ABSTRACT
Dysregulation of the gut microbiota by environmental factors is associated with a variety of autoimmune and immune-mediated diseases. In addition, naturally-occurring extracellular antibiotic resistance genes (eARGs) might directly enter the gut via the food chain. However, following gut microbiota exposure to eARGs, the ecological processes shaping the microbiota community assembly, as well as the interplay between the microbiota composition, metabolic function, and the immune responses, are not well understood. Increasing focus on the One Health approach has led to an urgent need to investigate the direct health damage caused by eARGs. Herein, we reveal the significant influence of eARGs on microbiota communities, strongly driven by stochastic processes.
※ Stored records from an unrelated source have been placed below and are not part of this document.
(** A run that only names positions below [n], as a sorting procedure does
    on a slice of [n] elements. *)
Inductive inRange (n : nat) : lessSwap -> Prop :=
  | inRange_Stop : inRange n Stop
  | inRange_Less (i j : nat) (k : bool -> lessSwap) :
      (i < n)%nat -> (j < n)%nat -> (forall b, inRange n (k b)) ->
      inRange n (Less i j k)
  | inRange_Swap (i j : nat) (k : lessSwap) :
      (i < n)%nat -> (j < n)%nat -> inRange n k -> inRange n (Swap i j k).

Section WithCollaborators.

(** What the package takes from outside the sources at hand: the
    collaborators of the evaluation engine, the procedure that [sort.Slice]
    runs on a slice of a given length, the number and the text that
    [mysql.NewSQLErrorFromError] and [error.Error] give for an error, and the
    routing of information_schema queries ([paramsSystemQuery] evaluates
    expressions of the evaluation engine and asks the cursor for routed
    tables; it changes the bind variables in place, so it also hands back the
    bind variables as it leaves them). *)
Variable ee : evalengine.Collaborators.
Variable sortSlice : nat -> lessSwap.
Variable SQLError_Num : error -> Z.
Variable Error_text : error -> string.
Variable paramsSystemQuery :
  Route -> VCursor -> gmap string BindVariable ->
  res (list ResolvedShard * list (gmap string BindVariable))
  * gmap string BindVariable.

(** Modelled from the spec: the slice expression [xs[:l]] of
    [Result.Truncate]; a slice cannot be cut beyond its length. *)
Definition truncateSlice {A : Type} (l : Z) (xs : list A) : option (list A) :=
  if (0 <=? l) && (l <=? Z.of_nat (length xs)) then Some (take (Z.to_nat l) xs)
  else None.

(** Modelled from the spec: [Result.Truncate] belongs to [sqltypes]. Section
    3: "0 means no truncation; else each result is trimmed to this many
    leading columns". A nil result cannot be trimmed; an empty [Fields]
    stands for the nil slice, which is left alone. *)
Definition Truncate (result : option Result) (l : Z)
  : outcome (option Result) :=
  if l =? 0 then Returns result
  else
    match result with
    | None => Panics
    | Some r =>
        let fields :=
          match Fields r with
          | [] => Some []
          | fs => truncateSlice l fs
          end in
        match fields, mapM (truncateSlice l) (Rows r) with
        | Some fs, Some rows =>
            Returns (Some {| Fields := fs; RowsAffected := RowsAffected r;
                             InsertID := InsertID r; Rows := rows |})
        | _, _ => Panics
        end
    end.

(** Modelled from the spec: the column that a comparer reads. Section 4.3
    ("Row comparator"): "the column at weight_string_col if that field is
    >= 0 and /= col, else at col (or star_col_fixed_index if it exceeds
    col)". *)
Definition comparerColumn (c : OrderByParams) : Z :=
  if (0 <=? WeightStringCol c) && negb (WeightStringCol c =? Col c) then
    WeightStringCol c
  else if Col c <? StarColFixedIndex c then StarColFixedIndex c
  else Col c.

(** The index expression [r[i]]; [None] is the panic of an index out of
    range. *)
Definition column (r : list Value) (i : Z) : option Value :=
  if i <? 0 then None else r !! Z.to_nat i.

(** Modelled from the spec: [extractSlices] and [comparer.compare] are defined
    in another file of the package. Section 4.3 ("Row comparator"): "compare
    row[i] vs row[j] using the column [...]. Direction inverted when
    descending", the comparison being [NullsafeCompare] under the collation of
    the [OrderByParams]. *)
Definition compare (c : OrderByParams) (r1 r2 : list Value)
  : outcome (res Z) :=
  match column r1 (comparerColumn c), column r2 (comparerColumn c) with
  | Some x, Some y =>
      match evalengine.NullsafeCompare ee x y (CollationID c) with
      | Fail err => Returns (Fail err)
      | Ok cmp => Returns (Ok (if Desc c then - cmp else cmp))
      end
  | _, _ => Panics
  end.

(** A row that has every column the comparers look at. *)
Definition wide (comparers : list OrderByParams) (r : list Value) : Prop :=
  Forall (fun c => is_Some (column r (comparerColumn c))) comparers.

(** Two rows tie when every comparer finds them equal. *)
Definition tie (comparers : list OrderByParams) (r1 r2 : list Value) : Prop :=
  Forall (fun c => compare c r1 r2 = Returns (Ok 0)) comparers.

(** Stability of a sort from the rows [inp] to the rows [out]: two rows that
    tie and arrive in one order leave in that order. *)
Definition stable (comparers : list OrderByParams)
    (inp out : list (list Value)) : Prop :=
  forall (i j : nat) (r1 r2 : list Value),
    (i < j)%nat -> inp !! i = Some r1 -> inp !! j = Some r2 ->
    tie comparers r1 r2 ->
    exists i' j' : nat,
      (i' < j')%nat /\ out !! i' = Some r1 /\ out !! j' = Some r2.

(** The state that the closure given to [sort.Slice] works on: the rows being
    sorted and the captured [err]. [calls] is not in the Go code: it keeps the
    results of the comparator calls made so far, for the statements below. *)
Record sortState : Type := {
  rows : list (list Value);
  err : option error;
  calls : list (res Z);
}.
How eARGs-stimulate variations in the composition and metabolomic function of the gut microbiota led to cytokine responses in mice of different age and sex were investigated. The results revealed that cytokines were significantly associated with immunomodulatory microbes, metabolites, and ARGs biomarkers. Cytokine production was associated with specific metabolic pathways (arachidonic acid and tryptophan metabolic pathways), as confirmed by ex vivo cytokine responses and recovery experiments in vivo. Furthermore, the gut microbial profile could be applied to accurately predict the degree of intestinal inflammation ascribed to the eARGs (area under the curve = 0.9616). The present study provided a comprehensive understanding of the influence of an eARGs on immune responses and intestinal barrier damage, shedding light on the interplay between eARGs, microbial, metabolites, and the gut antibiotic resistome in modulating the human immune system.
Disclosure statement
No potential conflict of interest was reported by the author(s).
Author contributions
DY and JL conceived and designed the study. RT, MJ, YS, LW, and JY performed the experiments. ZC, YS, and TC performed the statistical analysis. RT and DY wrote the manuscript. DY and JL reviewed and edited the manuscript.
Date availability
All data used to support the results of this study, including macrogenome data (bioproject ID: PRJNA863052) and 16S sequencing data (bioproject ID: PRJNA863739), have been uploaded to the NCBI.
Supplementary material
Supplemental data for this article can be accessed online at https://doi.org/10.1080/19490976.2022.2156764
Correction Statement
This article has been corrected with minor changes. These changes do not impact the academic content of the article.